Barnes–Jewish Hospital is the largest hospital in the St. Louis area and in the state of Missouri. It is the adult teaching hospital for Washington University School of Medicine and is one of three Level I trauma centers in St. Louis.

Barnes–Jewish was formed by the 1996 merger of two hospitals, Barnes Hospital and The Jewish Hospital of St. Louis. The current facility houses the Charles F. Knight Emergency and Trauma Center.

Barnes–Jewish Hospital also contains the Center for Advanced Medicine and the Alvin J. Siteman Cancer Center, a partnership between Barnes-Jewish Hospital and the Washington University School of Medicine. The Siteman Cancer Center is the only cancer center in Missouri that holds Comprehensive Cancer Center designation from the National Cancer Institute.

Barnes–Jewish Hospital has earned a place on U.S. News & World Reports Honor Roll several times. In 2012, the hospital was ranked 6th in the country by U.S. News & World Report. Barnes–Jewish Hospital received a 2-star rating from medicare in 2016.
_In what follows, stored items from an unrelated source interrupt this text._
(** The form of a payment request for 12.5 on invoice 55, in Bulgarian. *)
Definition requestForm : Http.Request :=
  Http.mkRequest "GET" None
    [("amount", "12.5"); ("description", "x"); ("invoice", "55");
     ("language", "bg"); ("type", "request")].
(* ================================================================= *)
(** * Properties *)

(** ** Bits *)

Lemma lor_low_add (x lo n : Z) :
  0 <= n -> 0 <= lo < 2 ^ n -> x mod 2 ^ n = 0 -> Z.lor x lo = x + lo.
Proof.
  intros Hn Hlo Hx.
  assert (Hland : Z.land x lo = 0).
  { apply Z.bits_inj'. intros k Hk.
    rewrite Z.land_spec, Z.bits_0.
    destruct (Z_lt_le_dec k n) as [Hlt | Hge].
    - rewrite <- (Z.mod_pow2_bits_low x n k) by lia.
      rewrite Hx, Z.bits_0. reflexivity.
    - rewrite <- (Z.mod_small lo (2 ^ n)) by lia.
      rewrite Z.mod_pow2_bits_high by lia.
      apply andb_false_r. }
  rewrite <- Z.lxor_lor by exact Hland.
  symmetry. apply Z.add_nocarry_lxor. exact Hland.
Qed.

Lemma land_63 (x : Z) : Z.land x 63 = x mod 64.
Proof. change 63 with (Z.ones 6). rewrite Z.land_ones by lia. reflexivity. Qed.

Lemma land_255 (x : Z) : Z.land x 255 = x mod 256.
Proof. change 255 with (Z.ones 8). rewrite Z.land_ones by lia. reflexivity. Qed.

Lemma land_15 (x : Z) : Z.land x 15 = x mod 16.
Proof. change 15 with (Z.ones 4). rewrite Z.land_ones by lia. reflexivity. Qed.

Ltac shifts_to_arith :=
  repeat rewrite Z.shiftl_mul_pow2 by lia;
  repeat rewrite Z.shiftr_div_pow2 by lia;
  repeat rewrite land_63; repeat rewrite land_255; repeat rewrite land_15;
  change (2 ^ 0) with 1; change (2 ^ 4) with 16; change (2 ^ 6) with 64;
  change (2 ^ 8) with 256; change (2 ^ 12) with 4096;
  change (2 ^ 16) with 65536; change (2 ^ 18) with 262144.

(** The 24 bits of three bytes. *)
Lemma pack3 (b0 b1 b2 : Z) :
  0 <= b0 < 256 -> 0 <= b1 < 256 -> 0 <= b2 < 256 ->
  Z.lor (Z.lor (Z.shiftl b0 16) (Z.shiftl b1 8)) b2
  = b0 * 65536 + b1 * 256 + b2.
Proof.
  intros H0 H1 H2. shifts_to_arith.
  rewrite (lor_low_add (b0 * 65536) (b1 * 256) 16) by
    (try lia; change (2 ^ 16) with 65536; rewrite Z.mod_mul; lia).
  rewrite (lor_low_add _ b2 8); try lia.
  change (2 ^ 8) with 256. Z.div_mod_to_equations. lia.
Qed.

(** The 24 bits of four sextets. *)
Lemma pack4 (s0 s1 s2 s3 : Z) :
  0 <= s0 < 64 -> 0 <= s1 < 64 -> 0 <= s2 < 64 -> 0 <= s3 < 64 ->
  Z.lor (Z.lor (Z.lor (Z.shiftl s0 18) (Z.shiftl s1 12)) (Z.shiftl s2 6)) s3
  = s0 * 262144 + s1 * 4096 + s2 * 64 + s3.
Proof.
  intros H0 H1 H2 H3. shifts_to_arith.
  rewrite (lor_low_add (s0 * 262144) (s1 * 4096) 18) by
    (try lia; change (2 ^ 18) with 262144; rewrite Z.mod_mul; lia).
  rewrite (lor_low_add _ (s2 * 64) 12);
    [ | lia | lia | change (2 ^ 12) with 4096; Z.div_mod_to_equations; lia ].
  rewrite (lor_low_add _ s3 6);
    [ | lia | lia | change (2 ^ 6) with 64; Z.div_mod_to_equations; lia ].
  reflexivity.
Qed.

(** ** encoding/base64: decoding inverts encoding *)

Lemma list_ind3 {A} (P : list A -> Prop) :
  P [] -> (forall a, P [a]) -> (forall a b, P [a; b]) ->
  (forall a b c l, P l -> P (a :: b :: c :: l)) ->
  forall l, P l.
Proof.
  intros H0 H1 H2 H3.
  fix IH 1. intros [ | a [ | b [ | c l]]].
  - exact H0.
  - apply H1.
  - apply H2.
  - apply H3, IH.
Qed.
Lemma store_line_errors_rollbacks aj n line imp :
  let imp' := (store_line aj n line imp).1 in
  ∃ ns cs,
    ERRORS (_summary imp') = ERRORS (_summary imp) ++ (ParsingFailure <$> ns)
    ∧ (ns = [] ∨ ns = [n])
    ∧ calls (_catalogue imp') = calls (_catalogue imp) ++ cs
    ∧ rollbacks cs
      = (length ns + ended_in_parsing_failure (store_line aj n line imp).2)%nat.
Proof.
  rewrite store_line_unfold. cbv zeta.
  pose proof (try_decode_raises imp (PyStr.strip line)) as Hr.
  pose proof (try_decode_decodes
                (_detect_line_type imp (PyStr.strip line))
                (PyStr.strip line) imp) as [_ _ (cs & Hcs & Hf) _ _ _ Hsum].
  apply rollbacks_get_or_create in Hf.
  assert (∃ ns cs0,
            ERRORS (_summary imp) = ERRORS (_summary imp)
                                    ++ (ParsingFailure <$> ns)
            ∧ (ns = [] ∨ ns = [n])
            ∧ calls (_catalogue imp) = calls (_catalogue imp) ++ cs0
            ∧ rollbacks cs0 = (length ns + 0)%nat) as Hsame.
  { exists [], []. simpl. by rewrite !app_nil_r; auto. }
  destruct (_detect_line_type imp (PyStr.strip line)); try exact Hsame;
    destruct (try_decode _ _ imp) as [imp1 [out|e1]]; simpl in *;
    try (exists [], cs; simpl; rewrite Hsum, app_nil_r; by auto);
    specialize (Hr imp1 e1 eq_refl); destruct Hr as [Hin _];
    (destruct e1; try (by not_among Hin);
     try (exists [], cs; simpl; rewrite Hsum, app_nil_r; by auto);
     try (exists [], (cs ++ [Rollback]); simpl;
          rewrite Hsum, app_nil_r, Hcs, rollbacks_app, Hf, <-app_assoc;
          by auto);
     (destruct (_ && _ && aj); simpl;
      [ exists [], cs; simpl; rewrite Hsum, app_nil_r; by auto
      | exists [n], (cs ++ [Rollback]); simpl;
        rewrite Hsum, Hcs, rollbacks_app, Hf, <-app_assoc; by auto ])).
Qed.

(** X9: the parse errors a run of the loop records are parsing
    failures of lines of the stream, in the order of the lines and at
    most one for a line; and the catalogue is asked to roll back once
    for each of them, and once more when the run ends in a parsing
    failure, and at no other time. *)
Theorem errors_and_rollbacks allow_junk lines :
  ∀ n imp,
    let imp' := (store_loop allow_junk n lines imp).1 in
    ∃ ns cs,
      ERRORS (_summary imp')
      = ERRORS (_summary imp) ++ (ParsingFailure <$> ns)
      ∧ StronglySorted lt ns
      ∧ Forall (λ k, n ≤ k < n + length lines)%nat ns
      ∧ calls (_catalogue imp') = calls (_catalogue imp) ++ cs
      ∧ rollbacks cs
        = (length ns
           + ended_in_parsing_failure (store_loop allow_junk n lines imp).2)%nat.
Proof.
  induction lines as [|line rest IH]; intros n imp; cbv zeta.
  - exists [], []. simpl. rewrite !app_nil_r.
    repeat split; auto; constructor.
  - simpl. unfold mbind.
    destruct (store_line_errors_rollbacks allow_junk n line imp)
      as (ns1 & cs1 & He1 & Hn1 & Hc1 & Hr1).
    destruct (store_line allow_junk n line imp) as [imp1 [[]|e1]];
      simpl in He1, Hc1, Hr1.
    + destruct (IH (S n) imp1) as (ns2 & cs2 & He2 & Hs2 & Hf2 & Hc2 & Hr2).
      exists (ns1 ++ ns2), (cs1 ++ cs2).
      rewrite He2, He1, Hc2, Hc1, fmap_app, <-!app_assoc, rollbacks_app,
        length_app, Hr1, Hr2.
      repeat split; try done; try lia.
      * destruct Hn1 as [->| ->]; [done|]. simpl. constructor; [done|].
        eapply Forall_impl; [exact Hf2|]. simpl. lia.
      * apply Forall_app. split.
        -- destruct Hn1 as [->| ->]; repeat constructor; lia.
        -- eapply Forall_impl; [exact Hf2|]. simpl. lia.
    + exists ns1, cs1. simpl. repeat split; try done.
      * destruct Hn1 as [->| ->]; repeat constructor.
      * destruct Hn1 as [->| ->]; repeat constructor; lia.
    + exists ns1, cs1. simpl. repeat split; try done.
      * destruct Hn1 as [->| ->]; repeat constructor.
      * destruct Hn1 as [->| ->]; repeat constructor; lia.
Qed.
===Alton Memorial Hospital===
Alton Memorial Hospital is a 206-bed hospital located in Alton, Illinois, serving the River Bend area of southwestern Illinois. The facility offers the area's only balloon angioplasty program, open MRI through Twin Rivers MRI Center, CT services, PET imaging, and nuclear medicine and other advanced medical imaging services, as well as cardiac and pulmonary rehabilitation. The hospital also operates a 24-hour emergency center and the region's only hospital-based ALS ambulance service.

Alton Memorial Hospital recently opened a new 76-bed patient care tower. The Duncan Wing houses the hospital's Surgical Care Unit (12 beds), Intermediate Care Unit (32 beds) and Medical Care Unit (32 beds). Six observation rooms also are available on the ground floor.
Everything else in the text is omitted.